“Clearly we’re not going to entice the All Blacks to fire up any more than they normally do,” Rennie said.
“We went in with a plan and we can’t execute that plan, then we’ll seriously look at what we’re doing. We want to have an optimistic mindset around how we play but you’ve got to play what’s in front of you.”
A superb Tate McDermott try on the stroke of half-time left the Wallabies trailing 21-15 at the break with the belief they could create history.
But they switched off badly and the All Blacks pounced in the third quarter – similar to game one – to cruise to a 43-15 lead with 20 minutes remaining.
Australia’s heaviest loss to New Zealand in 119 years was the 43-5 defeat in Sydney last year. Had Kellaway not crossed in the 69th minute, they might have topped that 38-point margin too.
Kellaway, who scored two tries, has been a shining light in his short Test career but this night belonged to New Zealand’s brilliant backs.
The Bledisloe bloodbath has become an all-too familiar story, one rewritten every year with the scores changed.
One could mount an argument that the Bledisloe Cup has lost its vitality. Sure, the Wallabies were dealt a rough hand having to play back-to-back matches at Eden Park, but the All Blacks are clearly a class above.
Even with a paltry crowd in Auckland, the hosts went to another level. Seldom do they play two bad games in a row and this was scary-good rugby.
Wallabies No.10 Noah Lolesio, coming off a bad night with the boot in game one, had a horrible start by throwing an intercept pass that Rieko Ioane picked off before running 75 metres to score.

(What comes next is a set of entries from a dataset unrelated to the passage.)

(** All members of a field, from their initial values. *)
Lemma store_values_field f (T pre post : cells) :
  is_Some (value_ctype f) → T.*1 = (field_slots f).*1 → NoDup (pre ++ T ++ post).*1 →
  field_valid f (cell_map (valid D) <$> T.*2) = true → Forall (λ e, cell_all decodes e.2) T →
  Forall small (field_values (cell_map (encode D) <$> T.*2)) →
  store_values f (field_values (cell_map (encode D) <$> T.*2))
    (pre ++ default_slots (field_slots f) ++ post) = Some (pre ++ T ++ post).
Proof.
  intros [t Ht] Hk Hnd Hv Hall Hsm. rewrite (value_slot _ _ Ht) in Hk |- *.
  destruct (quantifier_ctype f) as [q|] eqn:Hq; cbn [app fmap list_fmap fst] in Hk.
  - destruct T as [|[o1 c1] [|[o2 c2] [|]]]; try discriminate Hk. injection Hk as -> ->.
    cbn [fmap list_fmap snd app default_slots] in *.
    assert (fd_quantifier_offset f ∉ pre.*1) as Hpq by (by eapply NoDup_mid).
    assert (fd_offset f ∉ pre.*1 ∧ fd_quantifier_offset f ≠ fd_offset f) as [Hpo Hne].
    { rewrite (cons_middle _ pre), app_assoc in Hnd. apply NoDup_mid in Hnd.
      rewrite fmap_app in Hnd. set_solver. }
    apply Forall_cons in Hall as [Hc1 Hall]. apply Forall_cons in Hall as [Hc2 _].
    unfold field_valid in Hv. rewrite Ht in Hv.
    destruct (fd_label f) eqn:Hl.
    + by destruct t, c1.
    + destruct c1 as [b| | | | | | | | |]; try by destruct t. 
      assert (q = Tbool) as ->.
      { revert Hq. unfold quantifier_ctype. rewrite Hl. by destruct (fd_type f); intros [= <-]. }
      apply store_values_flag; try done. by destruct t.
    + assert (q = Tsize) as ->.
      { revert Hq. unfold quantifier_ctype. rewrite Hl. by intros [= <-]. }
      destruct t; try done; destruct c1 as [| | | |n| | | | |]; try done;
        destruct c2 as [| | | | | | |l| |l]; try done; cbn [cell_map] in Hv;
        apply andb_true_iff in Hv as [Hn%Nat.eqb_eq Hv].
      * rewrite Hn. by apply (store_values_strs f l 0 []).
      * rewrite Hn, length_map. eapply (store_values_msgs f _ l 0 []); try done.
        apply Forall_forall. intros m' Hm. rewrite forallb_forall in Hv.
        apply (Hv (valid D m')), in_map. by apply list_elem_of_In.
  - destruct T as [|[o c] [|]]; try discriminate Hk. injection Hk as ->.
    cbn [fmap list_fmap snd app default_slots] in *.
    apply Forall_cons in Hall as [Hc _]. unfold field_valid in Hv. rewrite Ht in Hv.
    assert (value_ok t (cell_map (valid D) c) || is_default t (cell_map (valid D) c) = true) as Hok.
    { apply orb_true_iff. destruct (fd_label f); [left; by destruct t, c|..].
      - apply orb_true_iff. by destruct t, c.
      - by destruct t, c. }
    assert (field_values [cell_map (encode D) c] = value_raw (cell_map (encode D) c)) as Hfv.
    { apply field_values_single. intros b Hb. destruct c; try discriminate Hb. by destruct t. }
    rewrite Hfv in *. apply store_values_single; try done. by eapply NoDup_mid.
Qed.

(** Finding the field of a number. *)
Lemma find_field s f :
  f ∈ md_fields (D s) →
  range_lookup (md_field_ranges (D s)) (fd_id f) ≫= (md_fields (D s) !!.) = Some f.
Proof.
  intros [i Hi]%list_elem_of_lookup. rewrite (ok_numbers _ _ (Htab s)).
  assert (list_find (λ g, fd_id g = fd_id f) (md_fields (D s)) = Some (i, f)) as ->; [|done].
  apply list_find_Some. split_and!; [done|done|]. intros j g Hj Hlt Hid.
  assert (i = j); [|lia].
  apply (NoDup_lookup (fd_id <$> md_fields (D s)) i j (fd_id f));
    [apply (ok_distinct _ _ (Htab s))|..]; rewrite list_lookup_fmap.
  - by rewrite Hi.
  - rewrite Hj. simpl. by rewrite Hid.
Qed.

Lemma store_all_field s f vs rs cs :
  f ∈ md_fields (D s) →
  store_all P sub (D s) (numbered_raws f vs ++ rs) cs =
    store_values f vs cs ≫= store_all P sub (D s) rs.
Proof.
  intros Hf. revert cs; induction vs as [|v vs IH]; intros cs; [done|]. cbn.
  unfold store_raw at 1. cbn [r_number r_value]. pose proof (find_field s f Hf) as Hfind.
  destruct (range_lookup _ _) as [i|]; [|done]. cbn in Hfind. rewrite Hfind. cbn.
  destruct (store_value P sub f v cs); [|done]. cbn. apply IH.
Qed.

(** The raw fields of a message, by its members in order. *)
Definition message_raws (fs : list ProtobufCFieldDescriptor) (cs : list (cell (list byte))) : list raw :=
  concat (zip_with (λ f seg, numbered_raws f (field_values seg)) fs (segments fs cs)).

Lemma store_all_message s fs (pre T : cells) :
  Forall (λ f, f ∈ md_fields (D s) ∧ is_Some (value_ctype f)) fs →
  T.*1 = (concat (field_slots <$> fs)).*1 → NoDup (pre ++ T).*1 →
  forallb (λ p, field_valid p.1 p.2) (zip fs (segments fs (cell_map (valid D) <$> T.*2))) = true →
  Forall (λ e, cell_all decodes e.2) T →
  Forall (λ r, small (r_value r)) (message_raws fs (cell_map (encode D) <$> T.*2)) →
  store_all P sub (D s) (message_raws fs (cell_map (encode D) <$> T.*2))
    (pre ++ default_slots (concat (field_slots <$> fs))) = Some (pre ++ T).
Proof.
  intros Hfs; revert pre T. induction Hfs as [|f fs [Hf Ht] Hfs IH]; intros pre T Hk Hnd Hv Hd Hsm.
  { by destruct T. }
  cbn [fmap list_fmap concat] in Hk. rewrite fmap_app in Hk.
  set (n := length (field_slots f)) in *.
  pose proof (take_drop n T) as HT. set (A := take n T) in *. set (B := drop n T) in *.
  assert (A.*1 = (field_slots f).*1) as HA.
  { unfold A. rewrite fmap_take, Hk, take_app_length'; [done|by rewrite length_fmap]. }
  assert (B.*1 = (concat (field_slots <$> fs)).*1) as HB.
  { unfold B. rewrite fmap_drop, Hk, drop_app_length'; [done|by rewrite length_fmap]. }
  cbn [segments] in Hv. fold n in Hv. rewrite <- !fmap_take, <- !fmap_drop in Hv. fold A B in Hv.
  cbn [zip zip_with forallb fst snd] in Hv. apply andb_true_iff in Hv as [HvA HvB].
  unfold message_raws in *. cbn [segments] in *. fold n in Hsm |- *.
  rewrite <- !fmap_take, <- !fmap_drop in Hsm |- *. fold A B in Hsm |- *.
  cbn [zip_with concat] in Hsm |- *. apply Forall_app in Hsm as [HsA HsB].
  rewrite <- HT in Hd. apply Forall_app in Hd as [HdA HdB].
  rewrite store_all_field by done. cbn [fmap list_fmap concat].
  unfold default_slots. rewrite fmap_app. fold (default_slots (field_slots f)).
  rewrite store_values_field; try done.
  - cbn [mbind option_bind]. rewrite app_assoc. rewrite IH; [by rewrite <- app_assoc, HT|done| |done..].
    by rewrite <- app_assoc, HT.
  - assert (((λ '(o, t), (o, default_cell t)) <$> concat (field_slots <$> fs) : cells).*1 = B.*1) as Hk'.
    { rewrite HB, <- list_fmap_compose. apply list_fmap_ext. by intros _ [] _. }
    by rewrite !fmap_app, Hk', <- !fmap_app, HT.
  - revert HsA. unfold numbered_raws. by rewrite Forall_fmap.
Qed.

(** ** Decoding what was encoded *)

(** Every raw value of a field is within the format's limits. *)
Lemma field_values_ok (cs : list (cell (list byte))) :
  Forall (λ v, match v with RVarint z => (0 ≤ z < 2 ^ 64)%Z | RLen _ => True | RFixed _ => False end)
    (field_values cs).
Proof.
  assert (∀ c, Forall (λ v, match v with RVarint z => (0 ≤ z < 2 ^ 64)%Z | RLen _ => True
    | RFixed _ => False end) (value_raw c)) as Hraw.
  { intros c. destruct c as [| | | | | |[|]| |[|]|]; simpl; repeat constructor;
      by apply Z.mod_pos_bound. }
  destruct cs as [|c [|c' [|]]].
  - constructor.
  - destruct c; first [apply Hraw | constructor].
  - destruct c as [[]| | | | | | | | |]; try constructor; try apply Hraw.
    destruct c'; try constructor; by apply Forall_fmap, Forall_true.
  - by destruct c as [[]| | | | | | | | |], c'.
Qed.

Lemma message_raws_elem fs (cs : list (cell (list byte))) r :
  r ∈ message_raws fs cs →
  ∃ f seg v, f ∈ fs ∧ v ∈ field_values seg ∧ r = {| r_number := fd_id f; r_value := v |}.
Proof.
  unfold message_raws. intros Hr. apply list_elem_of_In, in_concat in Hr as (l & Hl & Hr).
  apply list_elem_of_In, list_elem_of_lookup in Hl as [i Hl]. apply list_elem_of_In in Hr.
  rewrite lookup_zip_with in Hl. apply bind_Some in Hl as (f & Hf & Hl).
  apply bind_Some in Hl as (seg & _ & [= <-]). apply list_elem_of_fmap in Hr as (v & -> & Hv).
  apply list_elem_of_lookup_2 in Hf. eauto 10.
Qed.

Lemma message_raws_ok fs (cs : list (cell (list byte))) :
  Forall (λ f, 1 ≤ fd_id f < 2 ^ 29)%Z fs →
  (Z.of_nat (length (concat (encode_raw <$> message_raws fs cs))) < 2 ^ 31)%Z →
  Forall raw_ok (message_raws fs cs).
Proof.
  intros Hfs Hlen. apply Forall_forall. intros r Hr.
  destruct (message_raws_elem _ _ _ Hr) as (f & seg & v & Hf & Hv & ->).
  rewrite Forall_forall in Hfs. pose proof (field_values_ok seg) as Hok.
  rewrite Forall_forall in Hok. specialize (Hfs f Hf). specialize (Hok v Hv). simpl in Hfs.
  split; cbn [r_number r_value]; [lia|]. destruct v as [z|p|]; [done| |done].
  pose proof (raw_shorter _ _ _ Hr eq_refl). lia.
Qed.
End roundtrip.

Section laws.
Context (P : pb_program) (Htab : ∀ s, table_ok P s).
Notation D := (pb_descriptor P).

Lemma init_cells_default s : init_cells P s = default_slots (message_slots (D s)).
Proof. unfold init_cells. by rewrite (ok_init _ _ (Htab s)). Qed.

(** The encoding of a valid message, by its members in order. *)
Lemma encode_raws s cs :
  cs.*1 = (message_slots (D s)).*1 →
  encode D (Msg s cs) =
    concat (encode_raw <$> message_raws (md_fields (D s)) (cell_map (encode D) <$> cs.*2)).
Proof.
  intros Hk. cbn [encode]. change (List.map (entry_map (encode D)) cs) with (entry_map (encode D) <$> cs).
  do 2 f_equal. unfold message_raws. f_equal.
  rewrite <- entry_map_snd, <- (field_cells_segments (md_fields (D s)));
    rewrite ?entry_map_fst, ?Hk; [|done|apply (ok_places _ _ (Htab s))].
  induction (md_fields (D s)) as [|f fs IH]; [done|]. csimpl. by rewrite IH.
Qed.

(** A required field of a valid message is always encoded. *)
Lemma required_encoded s cs :
  forallb (λ p, field_valid p.1 p.2)
    (zip (md_fields (D s)) (segments (md_fields (D s)) (cell_map (valid D) <$> cs))) = true →
  required_present (D s) (message_raws (md_fields (D s)) (cell_map (encode D) <$> cs)) = true.
Proof.
  unfold required_present, message_raws. rewrite !segments_fmap. intros Hv.
  apply forallb_forall. intros f Hf. apply orb_true_iff.
  destruct (decide (fd_label f = LABEL_REQUIRED)) as [Hl|Hl]; [right|left; by rewrite bool_decide_false].
  apply list_elem_of_In, list_elem_of_lookup in Hf as [i Hf].
  destruct (lookup_lt_is_Some_2 (segments (md_fields (D s)) cs) i) as [seg Hseg].
  { rewrite length_segments. by eapply lookup_lt_Some. }
  rewrite forallb_forall in Hv.
  assert (field_valid f (cell_map (valid D) <$> seg) = true) as Hfv.
  { refine (Hv (f, _) _). apply list_elem_of_In, (list_elem_of_lookup_2 _ i).
    rewrite lookup_zip_with, list_lookup_fmap, Hf, Hseg. done. }
  unfold field_valid in Hfv. rewrite Hl in Hfv.
  assert (∃ v, v ∈ field_values (cell_map (encode D) <$> seg)) as [v Hv'].
  { destruct (value_ctype f) as [t|]; [|done]. destruct seg as [|c [|]]; [by destruct t| |].
    - assert (value_ok t (cell_map (valid D) c) = true) as Hok by (by destruct t, c).
      destruct t, c as [| | | | | |[|]| |[|]|]; try discriminate Hok; simpl; set_solver.
    - destruct t, c, c0; done. }
  apply existsb_exists. exists {| r_number := fd_id f; r_value := v |}. split; [|by apply Z.eqb_refl].
  apply in_concat. exists (numbered_raws f (field_values (cell_map (encode D) <$> seg))).
  split; apply list_elem_of_In.
  - apply (list_elem_of_lookup_2 _ i). by rewrite lookup_zip_with, list_lookup_fmap, Hf, Hseg.
  - apply list_elem_of_fmap. eauto.
Qed.

Lemma decode_encode m : ∀ s fuel,
  valid D m s = true → (Z.of_nat (length (encode D m)) < 2 ^ 31)%Z → length (encode D m) < fuel →
  decode P fuel s (encode D m) (init_cells P s) = Some (members m).
Proof.
  induction m as [d cs IH] using message_ind. intros s fuel Hv Hlen Hfuel.
  apply (valid_segments _ _ _ _ (ok_places _ _ (Htab s))) in Hv as (-> & Hk & Hv).
  destruct fuel as [|fuel]; [lia|]. cbn [decode members].
  pose proof (encode_raws s cs Hk) as Henc. rewrite Henc in *.
  rewrite scan_encode; [|apply message_raws_ok; [apply (ok_numbered _ _ (Htab s))|done]|lia].
  cbn [mbind option_bind]. rewrite init_cells_default.
  pose proof (store_all_message P Htab (decode P fuel)
    (length (concat (encode_raw <$> message_raws (md_fields (D s)) (cell_map (encode D) <$> cs.*2))))
    s (md_fields (D s)) [] cs) as Hst. cbn [app] in Hst. fold (message_slots (D s)) in Hst.
  rewrite Hst; clear Hst.
  - cbn [mbind option_bind]. by rewrite required_encoded.
  - apply Forall_forall. intros f Hf. split; [done|].
    pose proof (ok_types _ _ (Htab s)) as Ht. rewrite Forall_forall in Ht. by apply Ht.
  - done.
  - rewrite Hk. apply (ok_places _ _ (Htab s)).
  - done.
  - eapply Forall_impl; [exact IH|]. intros [o c]. destruct c as [| | | | | | | |[m|]|l]; cbn; try done.
    + intros Hm s' Hv' Hl'. apply Hm; [done|lia|lia].
    + intros Hl. eapply Forall_impl; [exact Hl|]. intros m Hm s' Hv' Hl'. apply Hm; [done|lia|lia].
  - apply Forall_forall. intros r Hr. unfold small. destruct (r_value r) eqn:E; try done.
    pose proof (raw_shorter _ _ _ Hr E). lia.
Qed.

(** ** What is decoded is valid *)

Lemma set_fst cs o c : (set cs o c).*1 = cs.*1.
Proof.
  induction cs as [|[o' c'] cs IH]; [done|]. simpl. destruct (o' =? o)%Z; csimpl; [done|]. by rewrite IH.
Qed.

Australia maintained their composure, built phases and kicked wide to Kellaway, who sidestepped his way around Damian McKenzie for a second try in as many games.

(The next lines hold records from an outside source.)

(* ===== verification/Protobuf.v ===== *)
(** * The client connection: src/pdns-logger-protobuf.c (first half)

    A client sends messages, each preceded by its length as a 16-bit big-endian
    integer.  [socket_thread_exec] reads whatever the socket has into an 8192-byte
    buffer, and [protobuf_extract] takes the complete messages out of it, hands each
    to the decoder and the loggers and moves the remaining bytes to the front.

    The decoder (libprotobuf-c) and the loggers are interfaces ([Decoder],
    [LogSink]); everything here holds for every implementation of them. *)

From S2P Require Import Prelude CLib Common Message.

(** libprotobuf-c's [protobuf_c_message_unpack] for this message type; [None] is the
    null pointer it returns for bytes that are not a message. *)
Class Decoder := { unpack : list byte → option PBDNSMessage }.

(** What the connection asks of the loggers: [pdns_loggers_log]. *)
Class LogSink (St : Type) := { pdns_loggers_log : PBDNSMessage → St → outcome St }.

Definition MAX_BUFFER_SIZE : nat := Z.to_nat 8192.

(** ** Array accesses, with their bounds *)

Definition load_u16be (buf : list byte) : outcome Z :=
  match buf with
  | hi :: lo :: _ => Ok (ntohs hi lo)
  | _ => Fault OutOfBoundsRead
  end.

Definition load_bytes (buf : list byte) (off n : nat) : outcome (list byte) :=
  if off + n <=? length buf then Ok (take n (drop off buf)) else Fault OutOfBoundsRead.

Definition memmove (buf : list byte) (dst src n : nat) : outcome (list byte) :=
  if (src + n <=? length buf) && (dst + n <=? length buf)
  then Ok (take dst buf ++ take n (drop src buf) ++ drop (dst + n) buf)
  else Fault OutOfBoundsWrite.

Definition store (buf : list byte) (off : nat) (data : list byte) : outcome (list byte) :=
  if off + length data <=? length buf
  then Ok (take off buf ++ data ++ drop (off + length data) buf)
  else Fault OutOfBoundsWrite.

(** ** The socket *)

Inductive ending := PeerClosed | PeerError.

(** What a client will send, in the pieces the kernel delivers, and how it ends. *)
Record sock := { sk_chunks : list (list byte); sk_ending : ending }.

Inductive read_result := RData (data : list byte) | REof | RErr.

(** [read(socket, p, count)]: at most [count] bytes of the next piece; what does not
    fit stays for the next call. *)
Definition sock_read (count : nat) (s : sock) : read_result * sock :=
  match sk_chunks s with
  | [] => (match sk_ending s with PeerClosed => REof | PeerError => RErr end, s)
  | c :: cs =>
      if count <? length c
      then (RData (take count c), {| sk_chunks := drop count c :: cs; sk_ending := sk_ending s |})
      else (RData c, {| sk_chunks := cs; sk_ending := sk_ending s |})
  end.

(** Why the connection ended. *)
Inductive disconnect := BufferFull | ReadError | ReadEof | ExtractFailed.

Record conn_end (St : Type) := {
  ce_state : St; ce_reason : disconnect; ce_bsize : nat; }.
Arguments ce_state {St} _.
Arguments ce_reason {St} _.
Arguments ce_bsize {St} _.

(** The thread either gives up before serving the client, the socket left open, or
    serves it with the given descriptor flags and closes it. *)
Inductive thread_result (St : Type) :=
  | NotServed (st : St)
  | Served (flags : Z) (c : conn_end St).
Arguments NotServed {St} st.
Arguments Served {St} flags c.

Definition O_NONBLOCK : Z := 2048.

Section connection.
Context `{Build, Decoder} {St : Type} `{LogSink St}.

Definition protobuf_parse (buf : list byte) (st : St) : outcome (pdns_status * St) :=
  match unpack buf with
  | None => _ ← assert0; mret (PDNS_NO, st)
  | Some msg => st ← pdns_loggers_log msg st; mret (PDNS_OK, st)
  end.

(** The [while (1)] of [protobuf_extract]: the status, the buffer, [*blen]. *)
Fixpoint extract_loop (fuel : nat) (buf : list byte) (blen : nat) (st : St) :
    outcome (pdns_status * list byte * nat * St) :=
  match fuel with
  | O => Fault OutOfFuel
  | S fuel =>
      plen ← load_u16be buf;
      let plen := Z.to_nat plen in
      if plen + 2 <=? blen then
        pbuf ← load_bytes buf 2 plen;
        '(_, st) ← protobuf_parse pbuf st;
        buf ← memmove buf 0 (plen + 2) (blen - plen - 2);
        let blen := blen - plen - 2 in
        if blen =? 0 then mret (PDNS_OK, buf, blen, st) else extract_loop fuel buf blen st
      else mret (PDNS_RETRY, buf, blen, st)
  end.

Definition protobuf_extract (buf : list byte) (blen : nat) (st : St) :
    outcome (pdns_status * list byte * nat * St) :=
  if blen <? 2 then mret (PDNS_RETRY, buf, blen, st) else extract_loop (S blen) buf blen st.

(** The [while (1)] of [socket_thread_exec]. *)
Fixpoint recv_loop (fuel : nat) (buffer : list byte) (bsize : nat) (s : sock) (st : St) :
    outcome (conn_end St) :=
  match fuel with
  | O => Fault OutOfFuel
  | S fuel =>
      if bsize =? MAX_BUFFER_SIZE
      then mret {| ce_state := st; ce_reason := BufferFull; ce_bsize := bsize |}
      else
        match sock_read (MAX_BUFFER_SIZE - bsize) s with
        | (RErr, _) => mret {| ce_state := st; ce_reason := ReadError; ce_bsize := bsize |}
        | (REof, _) | (RData [], _) =>
            mret {| ce_state := st; ce_reason := ReadEof; ce_bsize := bsize |}
        | (RData data, s) =>
            buffer ← store buffer bsize data;
            let bsize := bsize + length data in
            '(status, buffer, bsize, st) ← protobuf_extract buffer bsize st;
            match status with
            | PDNS_NO => mret {| ce_state := st; ce_reason := ExtractFailed; ce_bsize := bsize |}
            | PDNS_RETRY | PDNS_OK => recv_loop fuel buffer bsize s st
            | PDNS_FORK => _ ← assert0; recv_loop fuel buffer bsize s st
            end
        end
  end.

An 80-metre try finished by Brodie Retallick in the 24th minute was a big setback for the Wallabies, who had been matching their opponents’ intensity and physicality.
Australia’s backs threw the ball around and were audacious in the pursuit of a try but eventually Hooper took his medicine and pointed to the sticks as Lolesio reduced the deficit to six points.
New Zealand went in again, thanks to Ardie Savea, but Hooper was upset at referee Brendon Pickerill for not sending an All Blacks player to the bin after a cynical ruck infringement while the Wallabies were centimetres from the line.
Australia won a scrum penalty and New Zealand conceded another, before McDermott zipped through under the sticks to wrestle back momentum for the Wallabies.
Poor exits made life difficult for Australia on multiple occasions but their forward pack – in particular Hooper and new No.8 Rob Valetini – were immense.
Just after the break, Australia had a golden chance to go ahead, as Savea was sent to the bin, but Brandon Paenga-Amosa’s subsequent lineout wasn’t straight. After his woes in game one, it was a coach killer and a game changer.
Instead of potentially leading 22-20, in the blink of an eye the Wallabies were down 28-15 after Aaron Smith sliced through to put Codie Taylor in for a five-pointer.
“That was a big part of the game,” Rennie said. “That was a chance to ram it home.
“Disappointed we didn’t build on what we did in that first half. There is a number of men who emptied the tank prior to coming off. Pretty disappointed with the impact we got off the bench compared to the French series.”
New Zealand scored five second-half tries that could have invoked a mercy rule had there been one.
That’s what the All Blacks can do.
Now to a dead rubber in Perth in a fortnight, where the Wallabies won’t be able to offload the pressure tag to the Kiwis again.